Three of the letters appeared to be from female relatives. They offered condolence on the death of Periam’s mother. ‘She was a beautiful soul,’ ran one, written in a wavery but florid hand, ‘and I know that no one can ever take her place. But, Gordon dear, you must not let your grief be a door closed against all other affection. Dear Mackie—and I’m sure you won’t mind me mentioning her at this time—has been so patient and loyal, and what could never be so long as your duty lay with your poor mother is now quite possible and right.’ The signature was ‘Auntie B’.
A fourth letter was from a solicitor and enumerated final details of the administration of Mrs Periam’s will. The other two were formal acknowledgements of a transfer of deeds and a small quantity of stock.
“This,” said Love, handing over a second, thicker sheaf, “is just shop stuff—you know, his tobacco business.”
Purbright glanced quickly through the invoices, delivery notes and receipts, and put them aside. Love picked up his next selection. “Periam again. Certificates, documents and all that.”
“You should have been an archivist, Sid.” The sergeant, suspecting an ironic indecency, grinned to show his broadness of mind.
The third batch of papers was unproductive of anything more exciting than a faded copy of Mrs Periam’s marriage lines, her son’s birth certificate, and, crispest and most blackly inked of all, that of her death. There were several bank statements, showing Periam’s credit standing at around £2,500; a couple of insurance policies; National Health Insurance cards, one in the name of Joan Peters, the shop assistant; some rates receipts and a card of membership of the Flaxborough Chamber of Trade.

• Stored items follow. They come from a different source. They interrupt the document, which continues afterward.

(** X18, on an instance: two text files, one chunk each. *)
Lemma ingest_success_witness :
  let files := ["jaipur.txt"; "README.md"; "tips.txt"] in
  let txt := filter (fun f => endsWith f ".txt") files in
  let chunks := map (fun f => mkDocument (contents f) (mkMetadata f)) txt in
  let embeddings := [[1; 2]; [1; 2]]%N in
  table_delete ingest_ok = Normal None
  /\ readdir ingest_ok KNOWLEDGE_DIR = Normal files
  /\ (forall file,
         In file txt ->
         readFile ingest_ok (path_join ingest_ok KNOWLEDGE_DIR file)
         = Normal (contents file))
  /\ splitDocuments ingest_ok chunks = Normal chunks
  /\ embedDocuments ingest_ok (map pageContent (filter valid_chunk chunks))
     = Normal embeddings
  /\ List.length embeddings = List.length (filter valid_chunk chunks)
  /\ rows_from 0 (filter valid_chunk chunks) embeddings <> []
  /\ (forall batch, table_insert ingest_ok batch = Normal None)
  /\ exists batches,
       ingestData ingest_ok (store_with old_rows)
       = (Normal tt,
          mkStore (rows_from 0 (filter valid_chunk chunks) embeddings)
                  batches [map pageContent (filter valid_chunk chunks)]
                  [] None)
       /\ concat batches = rows_from 0 (filter valid_chunk chunks) embeddings
       /\ Forall batch_ok batches.
Proof.
  intros files txt chunks embeddings.
  assert (Hread : forall file,
             In file txt ->
             readFile ingest_ok (path_join ingest_ok KNOWLEDGE_DIR file)
             = Normal (contents file)) by (intros file _; reflexivity).
  assert (Hrows : rows_from 0 (filter valid_chunk chunks) embeddings <> [])
    by (vm_compute; discriminate).
  repeat (split; [first [reflexivity | assumption] |]).
  apply (ingest_success ingest_ok old_rows files contents chunks embeddings);
    first [reflexivity | assumption | intros batch; reflexivity].
Defined.

(** X19, on an instance: the sample knowledge base over an old table. *)
Lemma ingest_table_is_what_was_inserted_witness :
  table_delete ingest_ok = Normal None
  /\ exists final,
       ingestData ingest_ok (store_with old_rows) = (Normal tt, final)
       /\ Forall row_ok (documents final)
       /\ Forall batch_ok (inserts final)
       /\ ((exit_code final = None
            /\ documents final = concat (inserts final))
           \/ (exit_code final = Some 1
               /\ ((inserts final = [] /\ documents final = [])
                   \/ exists bs b,
                        inserts final = (bs ++ [b])%list
                        /\ documents final = concat bs))).
Proof.
  split; [reflexivity |].
  apply (ingest_table_is_what_was_inserted ingest_ok old_rows).
  reflexivity.
Defined.

(** X20, on two instances: the delete is refused, and the delete cannot
    reach the database. *)
Lemma ingest_delete_failure_keeps_table_witness :
  table_delete ingest_delete_fails
  = Normal (Some (mkPostgrestError "permission denied"))
  /\ ingestData ingest_delete_fails (store_with old_rows)
     = (Normal tt,
        mkStore old_rows [] []
          ["Ingestion failed: Supabase delete error: permission denied"]
          (Some 1))
  /\ table_delete ingest_delete_throws = Throw (mkError "fetch failed")
  /\ ingestData ingest_delete_throws (store_with old_rows)
     = (Normal tt,
        mkStore old_rows [] []
          ["Ingestion failed: fetch failed";
           "Cause: connect ECONNREFUSED 127.0.0.1:54321"]
          (Some 1)).
Proof.
  split; [reflexivity |]. split.
  - apply (ingest_delete_failure_keeps_table ingest_delete_fails old_rows).
    left. exists (mkPostgrestError "permission denied").
    split; reflexivity.
  - split; [reflexivity |].
    apply (ingest_delete_failure_keeps_table ingest_delete_throws old_rows).
    right. exists (mkError "fetch failed"). split; reflexivity.
Defined.

(** X21, on an instance: the only chunk is too short. *)
Lemma ingest_skips_without_valid_chunks_witness :
  let files := ["jaipur.txt"; "README.md"; "tips.txt"] in
  let txt := filter (fun f => endsWith f ".txt") files in
  let chunks := [mkDocument " too short  " (mkMetadata "jaipur.txt")] in
  table_delete ingest_short = Normal None
  /\ readdir ingest_short KNOWLEDGE_DIR = Normal files
  /\ (forall file,
         In file txt ->
         readFile ingest_short (path_join ingest_short KNOWLEDGE_DIR file)
         = Normal (contents file))
  /\ splitDocuments ingest_short
       (map (fun f => mkDocument (contents f) (mkMetadata f)) txt)
     = Normal chunks
  /\ filter valid_chunk chunks = []
  /\ ingestData ingest_short (store_with old_rows)
     = (Normal tt, mkStore [] [] [] [] None).
Proof.
  intros files txt chunks.
  assert (Hread : forall file,
             In file txt ->
             readFile ingest_short (path_join ingest_short KNOWLEDGE_DIR file)
             = Normal (contents file)) by (intros file _; reflexivity).
  repeat (split; [first [reflexivity | assumption] |]).
  apply (ingest_skips_without_valid_chunks ingest_short old_rows files
           contents chunks);
    first [reflexivity | assumption].
Defined.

Finally in the Periam collection came a miscellany topped by two years’ back numbers of Healthy Living and a number of pamphlets on muscle development ‘in the privacy of your own bedroom’. There were some scrolls commemorative of Gordon Halcyon Periam’s achievements as pupil and teacher in the Carlton Road Methodist Sunday School. A small album of photographs seemed a typical record of family life in back gardens and beach huts; Purbright noticed the consistent role of the young Periam to be that of a frowning, slightly agape custodian of his mother’s arm. An exceptional snapshot, marred by faulty development, showed him at the age of fifteen or sixteen, looking defensively at the camera in the company of a fat girl pouting at an ice cream cornet. Even in this picture, however, a segment efface in the top left corner indicated the fond and watchful presence of the late Mrs Periam.
Love licked a finger. “Now for Hopjoy,” he announced. “I didn’t have such a job rooting these out. They were all stuffed into this writing case thing. I found it under his bed.”
“By the way, what did you make of that big bedroom at the back; I can’t imagine who uses it.”